Тут себя не обманешь, не найдёшь серединку, как, например, с красным вином. Курение – это вредно априори. Тогда я просто решила, что не буду больше курить. И перестала. Вероятно, у меня нечеловеческая сила воли, но после освобождения от этой пагубной привычки было такое чувство, что меня очень долго водили за нос, говоря, что курение – это зависимость.
Кстати, бросание того мужчины и бросание курения произошли с разницей примерно в год. В этот же период я перестала пить крепкий алкоголь, в особенности коктейли, которые наливают в клубах: едкую смесь сахарного сиропа, льда и плохого виски или рома. Тогда же я перестала употреблять в пищу вредные продукты, у меня прекратились компульсивные переедания. Любым наркотикам я сказала НЕТ навсегда. Я завязала с цитрамоном и другими медикаментами – просто собрала их в пакет и вынесла на помойку. Вся эта детокс-акция проходила под громким девизом: «Я беру ответственность за свою жизнь».

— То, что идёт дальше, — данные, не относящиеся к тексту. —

Lemma policy_inv vf s ps tx (auth : TxAuth Ctx) p b ops j :
  policies_ok ps -> apply_drc_account_policy vf s ps tx auth [] [] = Ok (p, b, ops, j) ->
  vf s ps tx auth = Ok tt /\ pt_fee tx <= balance (acct_of s DRC (pt_account tx)) /\
  charges s (pt_account tx) (fun n' => [(pt_account tx, {| balance := balance (acct_of s DRC (pt_account tx)) - pt_fee tx;
                                                          nonce := n' |})]) b /\
  p = set_policy (default default_account_policy (policies ps !! pt_account tx)) (pt_action tx) /\
  ops = (if require_destination_tag p || deposit_auth_required p || master_key_disabled p
         then [PutPolicy (pt_account tx) p] else [DeletePolicy (pt_account tx)]).
Proof.
  intros Hps H. unfold apply_drc_account_policy in H. apply rbind_Ok in H as (_ & _ & H).
  apply rbind_Ok in H as ([] & Hv & H). do 2 apply rbind_Ok in H as (? & _ & H).
  apply rbind_Ok in H as (a & [_ ->]%load_account_Ok & H). apply rbind_Ok in H as (ctx & Hb & H).
  apply rbind_Ok in H as (_ & Hf%ensure_Ok%Z.leb_le & H). rewrite load_policy_ok in H by done. cbn [rbind] in H.
  apply rbind_Ok in H as (_ & _ & H). apply rbind_Ok in H as ([b1 acct] & Hfin & H).
  apply rbind_Ok in H as (b2 & [_ ->]%put_account_into_Ok & H). apply Ok_inj in H. apply pair_eq in H as [H _].
  apply pair_eq in H as [H <-]. apply pair_eq in H as [<- <-].
  split; [done|]. split; [done|]. split; [by eapply op_charge|]. done.
Qed.
Lemma preauth_inv vf s ps tx (auth : TxAuth Ctx) r b ops j :
  policies_ok ps -> apply_drc_deposit_preauth vf s ps tx auth [] [] = Ok (r, b, ops, j) ->
  validate_preauth_tx tx = Ok tt /\ px_fee tx <= balance (acct_of s DRC (px_owner tx)) /\
  charges s (px_owner tx) (fun n' => [(px_owner tx, {| balance := balance (acct_of s DRC (px_owner tx)) - px_fee tx;
                                                      nonce := n' |})]) b /\
  ops = match px_action tx with
        | Authorize => [PutPreauth (px_owner tx) (px_authorized_source tx) (preauth_new (px_owner tx) (px_authorized_source tx))]
        | Unauthorize => [DeletePreauth (px_owner tx) (px_authorized_source tx)]
        end.
Proof.
  intros Hps H. unfold apply_drc_deposit_preauth in H. apply rbind_Ok in H as ([] & Hv%lift_msg_Ok & H).
  do 7 apply rbind_Ok in H as (? & _ & H).
  apply rbind_Ok in H as (a & [_ ->]%load_account_Ok & H). apply rbind_Ok in H as (ctx & Hb & H).
  apply rbind_Ok in H as (_ & Hf%ensure_Ok%Z.leb_le & H). cbv zeta in H. apply rbind_Ok in H as ([b1 acct] & Hfin & H).
  apply rbind_Ok in H as (b2 & [_ ->]%put_account_into_Ok & H).
  split; [done|]. split; [done|].
  destruct (px_action tx); apply Ok_inj in H; apply pair_eq in H as [H _]; apply pair_eq in H as [H <-];
    apply pair_eq in H as [_ <-]; (split; [by eapply op_charge|done]).
Qed.
Lemma regular_key_inv s ps ks tx auth r b ops j :
  policies_ok ps -> keys_ok ks ->
  apply_drc_regular_key key_verify address_from_pubkey participant_bytes regular_key_bytes s ps ks tx auth [] []
    = Ok (r, b, ops, j) ->
  validate_regular_key_tx tx = Ok tt /\ rk_fee tx <= balance (acct_of s DRC (rk_owner tx)) /\
  charges s (rk_owner tx) (fun n' => [(rk_owner tx, {| balance := balance (acct_of s DRC (rk_owner tx)) - rk_fee tx;
                                                      nonce := n' |})]) b /\
  match rk_action tx with
  | SetKey => ops = [PutRegularKey (rk_owner tx) (regular_key_new (rk_owner tx) (rk_regular_key tx))]
  | ClearKey => ops = [DeleteRegularKey (rk_owner tx)] /\
      (master_disabled ps (rk_owner tx) = true -> is_Some (signer_lists ks !! rk_owner tx))
  end.
Proof.
  intros Hps Hks H. unfold apply_drc_regular_key in H. apply rbind_Ok in H as ([] & Hv & H).
  unfold verify_drc_regular_key_operation in Hv. apply rbind_Ok in Hv as ([] & Hs%lift_msg_Ok & _).
  apply rbind_Ok in H as ([] & Hlock & H). do 3 apply rbind_Ok in H as (? & _ & H).
  apply rbind_Ok in H as (a & [_ ->]%load_account_Ok & H). apply rbind_Ok in H as (ctx & Hb & H).
  apply rbind_Ok in H as (_ & Hf%ensure_Ok%Z.leb_le & H). cbv zeta in H. apply rbind_Ok in H as ([b1 acct] & Hfin & H).
  apply rbind_Ok in H as (b2 & [_ ->]%put_account_into_Ok & H). split; [done|]. split; [done|].
  unfold ensure_no_lockout_after_regular_key in Hlock. rewrite master_disabled_ok, load_list_ok in Hlock by done.
  cbn [rbind] in Hlock.
  destruct (rk_action tx); apply Ok_inj in H; apply pair_eq in H as [H _]; apply pair_eq in H as [H <-];
    apply pair_eq in H as [_ <-]; (split; [by eapply op_charge|]); [done|]. split; [done|].
  intros Hd. rewrite Hd in Hlock. cbn [negb] in Hlock. apply ensure_Ok in Hlock.
  rewrite (bool_decide_eq_false_2 (is_Some None)) in Hlock by (by intros [? ?]). cbn [orb] in Hlock.
  by apply bool_decide_eq_true_1 in Hlock.
Qed.
Lemma signer_list_inv s ps ks tx auth r b ops j :
  policies_ok ps -> keys_ok ks ->
  apply_drc_signer_list key_verify address_from_pubkey participant_bytes signer_list_bytes s ps ks tx auth [] []
    = Ok (r, b, ops, j) ->
  st_fee tx <= balance (acct_of s DRC (st_owner tx)) /\
  charges s (st_owner tx) (fun n' => [(st_owner tx, {| balance := balance (acct_of s DRC (st_owner tx)) - st_fee tx;
                                                      nonce := n' |})]) b /\
  match st_action tx with
  | SetList => ops = [PutSignerList (st_owner tx) (signer_list_of tx)] /\ validate_signer_list (signer_list_of tx) = Ok tt
  | DeleteList => ops = [DeleteSignerList (st_owner tx)] /\
      (master_disabled ps (st_owner tx) = true -> is_Some (regular_keys ks !! st_owner tx))
  end.
Proof.
  intros Hps Hks H. unfold apply_drc_signer_list in H. apply rbind_Ok in H as (_ & _ & H).
  apply rbind_Ok in H as ([] & Hlock & H). do 2 apply rbind_Ok in H as (? & _ & H).
  apply rbind_Ok in H as (a & [_ ->]%load_account_Ok & H). apply rbind_Ok in H as (ctx & Hb & H).
  apply rbind_Ok in H as (_ & Hf%ensure_Ok%Z.leb_le & H). cbv zeta in H. apply rbind_Ok in H as ([b1 acct] & Hfin & H).
  apply rbind_Ok in H as (b2 & [_ ->]%put_account_into_Ok & H). split; [done|].
  unfold ensure_no_lockout_after_signer_list in Hlock. rewrite master_disabled_ok, load_regular_ok in Hlock by done.
  cbn [rbind] in Hlock. destruct (st_action tx).
  - apply rbind_Ok in H as ([] & Hv%lift_msg_Ok & H). apply Ok_inj in H. apply pair_eq in H as [H _].
    apply pair_eq in H as [H <-]. apply pair_eq in H as [_ <-]. split; [by eapply op_charge|done].
  - apply Ok_inj in H. apply pair_eq in H as [H _]. apply pair_eq in H as [H <-]. apply pair_eq in H as [_ <-].
    split; [by eapply op_charge|]. split; [done|]. intros Hd. rewrite Hd in Hlock. cbn [negb] in Hlock.
    apply ensure_Ok in Hlock. rewrite (bool_decide_eq_false_2 (is_Some (None : option DrcAccountSignerList))) in Hlock
      by (by intros [? ?]). rewrite orb_false_r in Hlock. apply bool_decide_eq_true_1 in Hlock.
    by apply fmap_is_Some in Hlock.
Qed.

В дальнейшем я поняла, что мои зависимости были обусловлены не столько слабостью (я по натуре очень сильный человек), сколько слепой тягой к саморазрушению. Начиная делать что-либо вредное для себя, я как будто превращалась в героиню артхаусного кино. Конечно, мне казалось, что это очень здорово. Как будто не было лишней свободной минуты остановиться и подумать, а декаданс меня так нежно обволакивал, что я просто плыла по его течению.
На цельности (или целостности) хотелось бы акцентировать особое внимание, хотя этому посвящена отдельная глава. Я понимаю цельность как здоровую печень. Всё, что допускается внутрь, проходит жёсткий кастинг. Это касается не только веществ, но и людей, оказывающих на меня непосредственное влияние, а также занятий. Мы привыкли соблюдать гигиену в быту: чистим уши палочками, между зубов проводим нитью, каждый день принимаем душ, покупаем дорогие шампуни и ароматическое мыло, всё это считается нормальным.
При этом мы совершенно не соблюдаем гигиену духа.
От общения с неприятными людьми, от бессмысленных занятий, от своих же депрессивных моментов внутри всё засоряется, и среда становится благоприятной для саморазрушения, зависимостей и навязчивых состояний. С едой и напитками это связано прямым образом. Не зря в религиях практикуют посты, не мне вам рассказывать. Цельный человек следит за собой не только снаружи, но и изнутри. Он собирает свою начинку по кусочкам – как куратор собирает экспозицию в музее, где каждый экспонат имеет смысл и находится на своём месте. А всё ненужное выметается, и воцаряется чистота.
ЗАВИСИМОСТЬ ВОЗНИКАЕТ ТАМ, ГДЕ НЕ ХВАТАЕТ ГИГИЕНЫ ДУХА.
Искусство
Искусство терпит только один вид рамок, и он называется багет.
Мне было года три, когда я оказалась в Эрмитаже. И первое же, что я увидела, – это галерея шпалер, потому что ею открывается маршрут по экспозиции музея. Не растерявшись от пышности и простора, я уверенно двинулась вперёд, оставив позади своих родителей. Пусть это и был мой первый шаг в искусство. Говорят, человек рождается один и умирает один. Я добавлю: занимается искусством человек тоже один, даже если состоит в арт-группе.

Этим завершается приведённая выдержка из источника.